The most common example of a simple brewing sugar is the corn sugar that is commonly used for priming. Corn sugar is about 95% solids with 5% moisture. The solids are about 99% glucose. Corn sugar is highly refined and does not contain any corn character. Brewers seeking a corn-like character, for example in a classic American Pilsner, need to cook and mash corn grits as part of an all-grain recipe.

As I mentioned before, it is known that a relatively high proportion of glucose in a wort (more than 15–20%) will inhibit the fermentation of maltose. The fermentation can be impaired or become stuck if the yeast is underpitched or there is a lack of free amino nitrogen (FAN) or other nutrients in
the wort.

Rice syrup solids are another glucose product, and there are different types. For example, one high glucose type is about 75% fermentable sugars (50% glucose, 25% maltose), 20% other carbohydrates (dextrins), and 5% moisture.
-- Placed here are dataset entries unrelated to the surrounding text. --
Lemma count_lane_filter n (q : TaskCommit → bool) l :
  count_lane n l = count_lane n (List.filter q l) + count_lane n (List.filter (λ c, negb (q c)) l).
Proof. unfold count_lane. rewrite !zlen_filter. apply count_filter_split. Qed.
Lemma zlen_filter_le {A} (q : A → bool) l : zlen (List.filter q l) ≤ zlen l.
Proof. unfold zlen. induction l as [|a l IH]; [done|]. simpl. destruct (q a); simpl; lia. Qed.

Lemma drop_pending_sound d ids s : sound d s (drop_pending ids s).
Proof.
  unfold drop_pending. cbv zeta. set (lost := λ c, bool_decide (commit_task_id c ∈ ids)).
  set (s1 := rset_output _ s). destruct (release_commits_only (List.filter lost (rn_output s)) s1) as [ls Hls].
  split; [by rewrite Hls|]. intros Ha _ _. split.
  - apply release_commits_accounts.
    + intros n. pose proof (count_lane_nonneg n (rn_output s1)).
      pose proof (in_flight_commits_nonneg n s1). lia.
    + destruct Ha. split; try done.
      * eapply Forall_impl; [exact ac_lanes|]. intros l [H1 H2 H3]. split; [done|done|].
        rewrite H3. rewrite (count_lane_filter (ls_name l) lost (rn_output s)).
        change (in_flight_commits (ls_name l) s1) with (in_flight_commits (ls_name l) s).
        change (rn_output s1) with (List.filter (λ c, negb (lost c)) (rn_output s)). cbn beta. lia.
      * intros i e He Hg. destruct (ac_give_back i e He Hg) as (H1 & H2 & H3 & H4).
        split; [done|]. split; [done|]. split; [|done]. unfold s1. simpl. by rewrite H3.
  - rewrite Hls. unfold held. simpl. unfold s1. simpl.
    apply Z.add_le_mono_r, Z.add_le_mono_l, zlen_filter_le.
Qed.

Lemma drop_lane_sound d lane s : sound d s (drop_lane lane s).
Proof.
  unfold drop_lane. cbv zeta.
  etrans; [apply benign_sound, (benign_remove_hook lane s)|].
  etrans; [|apply benign_sound, benign_lane_mut; by split].
  etrans; [|apply drop_pending_sound]. apply kept_sound, kept_fold. intros. apply abort_invocation_kept.
Qed.

(** ** Polls *)

Lemma apply_hook_start_sound d now s start : sound d s (apply_hook_start rc now s start).
Proof.
  destruct start as [lane [[[token generation] action]|]]; unfold apply_hook_start; [|apply drop_lane_sound].
  destruct (_ && _); [apply benign_sound, benign_spawn_hook|reflexivity].
Qed.
Lemma apply_poll_sound d now claims poll s : sound d s (apply_poll rc now claims poll s).
Proof.
  unfold apply_poll. pose proof (benign_lane_results rc now claims (tp_lanes poll) (s, effects_default)) as H1.
  destruct (fold_left (apply_lane_result rc now claims) (tp_lanes poll) (s, effects_default)) as [s1 e].
  cbn [fst] in H1. etrans; [by apply benign_sound|]. cbv zeta.
  etrans; [apply benign_sound, (benign_record_effects e)|].
  etrans; [apply (sound_fold d (apply_hook_start rc now)); intros; apply apply_hook_start_sound|].
  apply benign_sound, benign_fold. intros. apply benign_wake_lane.
Qed.

(** ** The end of a runner *)

Lemma abort_all_ids s : ex_invocation_id <$> rn_futures (abort_all s) = ex_invocation_id <$> rn_futures s.
Proof.
  unfold abort_all. simpl. generalize (rn_futures s). induction ((map_to_list (rn_running s)).*1) as [|i l IH];
    intros fs; simpl; [done|]. by rewrite IH, abort_execution_ids.
Qed.
Lemma abort_all_count (p : TaskExecution → bool) s :
  (∀ e, p (set_aborted e) = p e) → count p (rn_futures (abort_all s)) = count p (rn_futures s).
Proof.
  intros Hp. unfold abort_all. simpl. generalize (rn_futures s).
  induction ((map_to_list (rn_running s)).*1) as [|i l IH]; intros fs; simpl; [done|].
  by rewrite IH, abort_execution_count.
Qed.
Lemma abort_fold_live ids futures e :
  e ∈ fold_left (λ futures id, abort_execution id futures) ids futures → ex_aborted e = false →
  e ∈ futures ∧ ex_invocation_id e ∉ ids.
Proof.
  revert futures. induction ids as [|i ids IH]; intros fs; simpl; [set_solver|].
  intros He Hab. destruct (IH _ He Hab) as [He1 Hn].
  destruct (abort_execution_live _ _ _ He1 Hab) as [He2 Hne]. split; [done|]. set_solver.
Qed.
Lemma abort_all_live s :
  (∀ e, e ∈ rn_futures s → ex_aborted e = false → is_Some (rn_running s !! ex_invocation_id e)) →
  ∀ e, e ∈ rn_futures (abort_all s) → ex_aborted e = true.
Proof.
  intros Hlive e He. destruct (ex_aborted e) eqn:Hab; [done|].
  unfold abort_all in He. simpl in He. destruct (abort_fold_live _ _ _ He Hab) as [He' Hn].
  destruct (Hlive e He' Hab) as [r Hr]. exfalso. apply Hn. apply list_elem_of_fmap.
  exists (ex_invocation_id e, r). split; [done|]. by apply elem_of_map_to_list.
Qed.

Lemma in_flight_commits_empty n s : rn_in_flight s = ∅ → in_flight_commits n s = 0.
Proof. intros Hs. unfold in_flight_commits, in_flight_sum. by rewrite Hs, map_to_list_empty. Qed.

Lemma discard_futures s : rn_futures (discard_work s) = rn_futures (abort_all s).
Proof. done. Qed.

(** Discarding settles every account, whatever outcomes were owed. *)
Lemma discard_work_accounts d o s : accounts_with d 0 (λ _, 0) o None s → accounts d (discard_work s).
Proof.
  intros []. pose proof (discard_futures s) as Hf.
  split; try done.
  - simpl. rewrite <- list_fmap_compose. exact ac_names.
  - unfold global_holders in *. rewrite Hf, (abort_all_count ex_global_permit s) by done. exact ac_global.
  - simpl. apply Forall_fmap. eapply Forall_impl; [exact ac_lanes|]. intros l [H1 H2 H3]. split; [|done|].
    + unfold local_holders in *. rewrite Hf, (abort_all_count _ s) by done. exact H1.
    + rewrite in_flight_commits_empty by done. done.
  - simpl. unfold zlen in *. simpl. lia.
  - simpl. pose proof (zlen_nonneg (rn_operations s)). pose proof (zlen_nonneg (rn_settled s)). lia.
  - simpl. intros id inv. rewrite !lookup_empty. split; [done|]. intros (r & Hr & _). done.
  - intros e He Hab _. rewrite Hf in He. rewrite (abort_all_live s) in Hab; [done| |exact He].
    intros e0 He0 Hab0. rewrite (ac_live e0 He0 Hab0) by done. eauto.
  - rewrite Hf, (abort_all_ids s). exact ac_distinct.
  - destruct ac_known as (H1 & H2 & H3 & H4). split; [|split; [|split; [done|]]].
    + simpl. intros inv [r Hr]. by rewrite lookup_empty in Hr.
    + apply (proj1 (Forall_fmap ex_invocation_id (drawn_id s) _)). rewrite Hf, abort_all_ids. by apply Forall_fmap.
    + simpl. intros id [r Hr]. by rewrite lookup_empty in Hr.
Qed.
A high maltose type could contain only 5% glucose, 45% maltose, 45% other carbohydrates and the same 5% moisture. Extract brewers seeking to brew a Budweiser clone can use rice syrup solids to obtain a similar character to the real thing.

Sucrose-type Sugars

Pure sucrose is the reference standard for all fermentable sugars because it contributes 100% of its weight as fermentable extract. It does not contain the 5% moisture as glucose does. One pound of sucrose dissolved in enough water to make one gallon (3.8 L) yields a solution with a specific gravity of 1.046. In the homebrewing lingo, it has an extract yield of 46 points per point per gallon (or 46 point gallons per pound, to use better terminology for the units).

Lots of different brewing products are made from sucrose or the semi-refined byproducts of sucrose. Both sugar cane and sugar beets are used to make table sugar and the refined products are indistinguishable from one another. However, you do not get useful brewing byproducts from beets, only sugar cane. Molasses is a common byproduct and is used to make brown sugar as well. The fermentation of molasses produces rum-like notes and sweet flavors. Brown sugar, which only contains a small amount of molasses, will only contribute a light rummy flavor to beer.

Belgian candi sugar is sucrose that has been caramelized to some degree, depending on the color. Dark candi sugar will have more of a caramel taste than the amber variety. Aside from the caramel notes, it will behave exactly like table sugar.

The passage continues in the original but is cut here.